Brief: Work out the number of lines in the records that include the word "export"; reply with that number alone.

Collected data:
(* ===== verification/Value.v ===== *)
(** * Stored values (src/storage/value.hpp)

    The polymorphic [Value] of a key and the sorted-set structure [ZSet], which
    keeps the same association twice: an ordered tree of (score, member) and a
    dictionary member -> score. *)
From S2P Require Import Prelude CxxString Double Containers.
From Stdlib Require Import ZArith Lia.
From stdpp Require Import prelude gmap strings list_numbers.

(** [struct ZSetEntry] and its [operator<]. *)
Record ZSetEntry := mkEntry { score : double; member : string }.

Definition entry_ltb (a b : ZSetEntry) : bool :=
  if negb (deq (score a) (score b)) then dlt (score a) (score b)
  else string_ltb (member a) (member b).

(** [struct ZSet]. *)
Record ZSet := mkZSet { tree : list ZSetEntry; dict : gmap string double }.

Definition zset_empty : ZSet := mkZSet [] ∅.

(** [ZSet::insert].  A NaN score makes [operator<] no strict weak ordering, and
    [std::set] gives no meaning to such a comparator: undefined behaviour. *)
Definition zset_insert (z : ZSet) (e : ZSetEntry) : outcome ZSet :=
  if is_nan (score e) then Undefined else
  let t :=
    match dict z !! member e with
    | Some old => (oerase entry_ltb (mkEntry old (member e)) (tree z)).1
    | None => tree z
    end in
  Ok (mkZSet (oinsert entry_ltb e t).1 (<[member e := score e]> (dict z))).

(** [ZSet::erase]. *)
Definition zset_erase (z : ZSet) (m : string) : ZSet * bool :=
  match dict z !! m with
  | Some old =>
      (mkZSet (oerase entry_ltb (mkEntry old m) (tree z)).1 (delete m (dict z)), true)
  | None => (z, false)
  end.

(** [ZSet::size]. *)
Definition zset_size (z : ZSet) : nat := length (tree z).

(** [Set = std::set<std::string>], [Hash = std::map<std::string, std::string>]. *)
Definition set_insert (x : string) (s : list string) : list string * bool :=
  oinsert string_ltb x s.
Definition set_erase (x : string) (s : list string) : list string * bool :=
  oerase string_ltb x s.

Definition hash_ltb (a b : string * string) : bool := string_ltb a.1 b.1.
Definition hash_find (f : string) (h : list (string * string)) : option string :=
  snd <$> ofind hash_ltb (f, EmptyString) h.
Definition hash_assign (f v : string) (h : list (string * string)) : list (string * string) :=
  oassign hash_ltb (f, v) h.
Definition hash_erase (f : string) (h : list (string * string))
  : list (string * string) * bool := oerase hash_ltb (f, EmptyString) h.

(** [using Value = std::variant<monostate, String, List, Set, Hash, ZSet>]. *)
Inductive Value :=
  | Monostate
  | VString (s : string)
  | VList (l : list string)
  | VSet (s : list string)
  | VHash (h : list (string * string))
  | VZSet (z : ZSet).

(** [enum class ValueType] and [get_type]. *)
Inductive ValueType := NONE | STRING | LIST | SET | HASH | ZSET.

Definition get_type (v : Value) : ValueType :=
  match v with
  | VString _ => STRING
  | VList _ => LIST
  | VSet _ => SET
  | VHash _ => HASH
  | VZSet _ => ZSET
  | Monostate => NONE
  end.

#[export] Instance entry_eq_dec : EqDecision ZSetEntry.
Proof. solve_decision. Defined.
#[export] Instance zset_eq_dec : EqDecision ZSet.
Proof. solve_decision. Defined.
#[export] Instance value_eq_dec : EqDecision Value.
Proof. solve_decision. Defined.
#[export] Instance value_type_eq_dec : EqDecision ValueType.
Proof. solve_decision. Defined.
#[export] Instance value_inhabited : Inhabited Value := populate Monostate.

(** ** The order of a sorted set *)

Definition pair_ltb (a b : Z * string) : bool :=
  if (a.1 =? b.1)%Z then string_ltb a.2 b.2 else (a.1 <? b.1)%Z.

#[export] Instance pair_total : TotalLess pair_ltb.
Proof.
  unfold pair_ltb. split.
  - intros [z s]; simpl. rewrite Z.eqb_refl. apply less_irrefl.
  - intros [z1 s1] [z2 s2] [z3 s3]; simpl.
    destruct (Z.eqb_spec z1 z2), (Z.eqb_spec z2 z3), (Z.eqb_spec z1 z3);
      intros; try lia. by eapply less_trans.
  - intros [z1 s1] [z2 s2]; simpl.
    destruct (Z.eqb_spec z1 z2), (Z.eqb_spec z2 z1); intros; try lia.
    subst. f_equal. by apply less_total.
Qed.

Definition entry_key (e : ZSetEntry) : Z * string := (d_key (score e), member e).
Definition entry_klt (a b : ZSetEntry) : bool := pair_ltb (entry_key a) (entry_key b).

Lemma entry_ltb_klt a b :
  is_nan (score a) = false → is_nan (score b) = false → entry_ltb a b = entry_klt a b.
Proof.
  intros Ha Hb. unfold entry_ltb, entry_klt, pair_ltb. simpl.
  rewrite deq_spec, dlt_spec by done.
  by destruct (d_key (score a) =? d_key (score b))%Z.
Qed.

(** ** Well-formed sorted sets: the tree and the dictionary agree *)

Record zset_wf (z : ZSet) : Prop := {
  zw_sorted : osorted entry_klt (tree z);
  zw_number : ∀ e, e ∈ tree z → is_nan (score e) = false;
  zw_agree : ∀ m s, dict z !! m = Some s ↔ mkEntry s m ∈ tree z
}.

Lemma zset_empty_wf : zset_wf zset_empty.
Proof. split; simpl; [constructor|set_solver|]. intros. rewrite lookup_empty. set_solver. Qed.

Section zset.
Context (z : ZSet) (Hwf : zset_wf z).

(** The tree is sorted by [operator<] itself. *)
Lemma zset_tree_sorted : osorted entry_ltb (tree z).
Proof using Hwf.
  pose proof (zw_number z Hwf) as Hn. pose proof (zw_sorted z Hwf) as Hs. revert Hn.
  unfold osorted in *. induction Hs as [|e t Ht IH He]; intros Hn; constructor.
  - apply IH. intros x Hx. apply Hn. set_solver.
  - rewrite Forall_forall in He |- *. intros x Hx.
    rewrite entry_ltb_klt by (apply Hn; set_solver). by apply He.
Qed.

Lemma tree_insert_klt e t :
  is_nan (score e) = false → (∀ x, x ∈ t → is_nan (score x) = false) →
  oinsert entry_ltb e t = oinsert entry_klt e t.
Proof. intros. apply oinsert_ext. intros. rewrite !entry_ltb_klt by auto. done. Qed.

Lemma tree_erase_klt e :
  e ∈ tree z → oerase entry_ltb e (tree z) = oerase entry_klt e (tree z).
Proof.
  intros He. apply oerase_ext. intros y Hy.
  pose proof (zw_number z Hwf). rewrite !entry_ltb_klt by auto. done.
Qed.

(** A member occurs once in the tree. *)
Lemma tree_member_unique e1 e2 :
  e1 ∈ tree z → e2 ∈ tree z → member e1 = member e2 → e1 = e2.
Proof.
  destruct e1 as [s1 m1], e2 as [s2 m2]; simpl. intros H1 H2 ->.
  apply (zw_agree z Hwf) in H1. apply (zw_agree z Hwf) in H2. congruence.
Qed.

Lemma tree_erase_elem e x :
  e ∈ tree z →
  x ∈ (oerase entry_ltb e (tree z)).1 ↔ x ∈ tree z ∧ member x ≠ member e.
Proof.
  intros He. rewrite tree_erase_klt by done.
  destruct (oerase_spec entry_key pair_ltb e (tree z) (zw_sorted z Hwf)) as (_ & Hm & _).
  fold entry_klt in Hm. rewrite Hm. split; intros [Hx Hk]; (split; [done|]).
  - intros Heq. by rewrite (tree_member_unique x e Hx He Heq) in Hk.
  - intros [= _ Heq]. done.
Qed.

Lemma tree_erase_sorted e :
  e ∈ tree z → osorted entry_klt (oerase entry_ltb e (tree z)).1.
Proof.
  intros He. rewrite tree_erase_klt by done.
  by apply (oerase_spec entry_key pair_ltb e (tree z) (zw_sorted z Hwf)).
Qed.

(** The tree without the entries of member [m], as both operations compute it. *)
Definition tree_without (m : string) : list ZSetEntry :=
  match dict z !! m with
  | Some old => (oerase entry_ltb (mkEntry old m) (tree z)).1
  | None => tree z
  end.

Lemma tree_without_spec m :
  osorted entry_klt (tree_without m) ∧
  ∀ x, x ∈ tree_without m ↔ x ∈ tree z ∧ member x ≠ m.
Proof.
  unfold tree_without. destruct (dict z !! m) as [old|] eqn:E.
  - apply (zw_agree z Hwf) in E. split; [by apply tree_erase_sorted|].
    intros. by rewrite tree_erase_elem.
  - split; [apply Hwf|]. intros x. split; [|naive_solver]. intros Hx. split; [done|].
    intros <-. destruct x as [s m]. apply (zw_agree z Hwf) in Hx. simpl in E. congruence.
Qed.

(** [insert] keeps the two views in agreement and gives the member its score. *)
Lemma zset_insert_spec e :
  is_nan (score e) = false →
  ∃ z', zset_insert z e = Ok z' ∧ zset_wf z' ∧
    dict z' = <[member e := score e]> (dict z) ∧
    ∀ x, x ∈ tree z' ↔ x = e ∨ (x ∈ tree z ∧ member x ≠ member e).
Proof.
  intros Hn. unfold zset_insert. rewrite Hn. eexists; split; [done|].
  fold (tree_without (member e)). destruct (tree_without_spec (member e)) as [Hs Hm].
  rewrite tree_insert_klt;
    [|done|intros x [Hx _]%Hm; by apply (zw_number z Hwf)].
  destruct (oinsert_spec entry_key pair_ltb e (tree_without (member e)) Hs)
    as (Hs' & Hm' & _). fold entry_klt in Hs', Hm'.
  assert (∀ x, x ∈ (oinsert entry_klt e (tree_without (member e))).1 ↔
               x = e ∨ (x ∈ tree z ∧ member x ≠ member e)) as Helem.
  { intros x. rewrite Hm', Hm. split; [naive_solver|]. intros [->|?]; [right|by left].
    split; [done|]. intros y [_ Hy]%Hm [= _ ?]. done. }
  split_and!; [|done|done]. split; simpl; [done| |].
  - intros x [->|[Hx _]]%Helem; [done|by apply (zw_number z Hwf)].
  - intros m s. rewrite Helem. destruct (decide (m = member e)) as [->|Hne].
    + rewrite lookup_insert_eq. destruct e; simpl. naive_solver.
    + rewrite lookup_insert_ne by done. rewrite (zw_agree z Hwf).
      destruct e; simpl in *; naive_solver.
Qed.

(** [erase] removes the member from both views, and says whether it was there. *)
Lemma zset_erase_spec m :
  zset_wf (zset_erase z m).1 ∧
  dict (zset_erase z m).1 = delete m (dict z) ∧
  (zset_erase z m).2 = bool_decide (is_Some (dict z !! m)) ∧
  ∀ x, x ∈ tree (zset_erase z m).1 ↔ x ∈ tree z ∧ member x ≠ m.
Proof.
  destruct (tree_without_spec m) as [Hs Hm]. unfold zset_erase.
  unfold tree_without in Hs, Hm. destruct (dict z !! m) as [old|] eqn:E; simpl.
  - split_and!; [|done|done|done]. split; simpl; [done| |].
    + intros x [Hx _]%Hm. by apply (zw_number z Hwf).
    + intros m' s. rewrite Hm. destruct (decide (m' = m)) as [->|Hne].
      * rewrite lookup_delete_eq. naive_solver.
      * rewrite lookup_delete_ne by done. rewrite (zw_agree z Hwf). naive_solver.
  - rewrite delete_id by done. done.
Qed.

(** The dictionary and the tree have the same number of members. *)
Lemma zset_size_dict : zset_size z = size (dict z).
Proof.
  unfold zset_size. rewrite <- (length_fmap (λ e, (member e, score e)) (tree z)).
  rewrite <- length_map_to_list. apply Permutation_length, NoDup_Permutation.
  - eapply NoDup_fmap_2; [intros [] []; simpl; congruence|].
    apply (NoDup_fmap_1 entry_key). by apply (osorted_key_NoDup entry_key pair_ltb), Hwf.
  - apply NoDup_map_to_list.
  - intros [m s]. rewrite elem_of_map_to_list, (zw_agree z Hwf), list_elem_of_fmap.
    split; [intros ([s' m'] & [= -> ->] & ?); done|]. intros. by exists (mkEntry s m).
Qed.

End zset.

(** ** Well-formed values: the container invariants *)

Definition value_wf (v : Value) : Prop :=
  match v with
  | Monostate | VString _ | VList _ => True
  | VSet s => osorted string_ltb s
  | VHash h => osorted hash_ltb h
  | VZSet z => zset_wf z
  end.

Solution to this problem: 6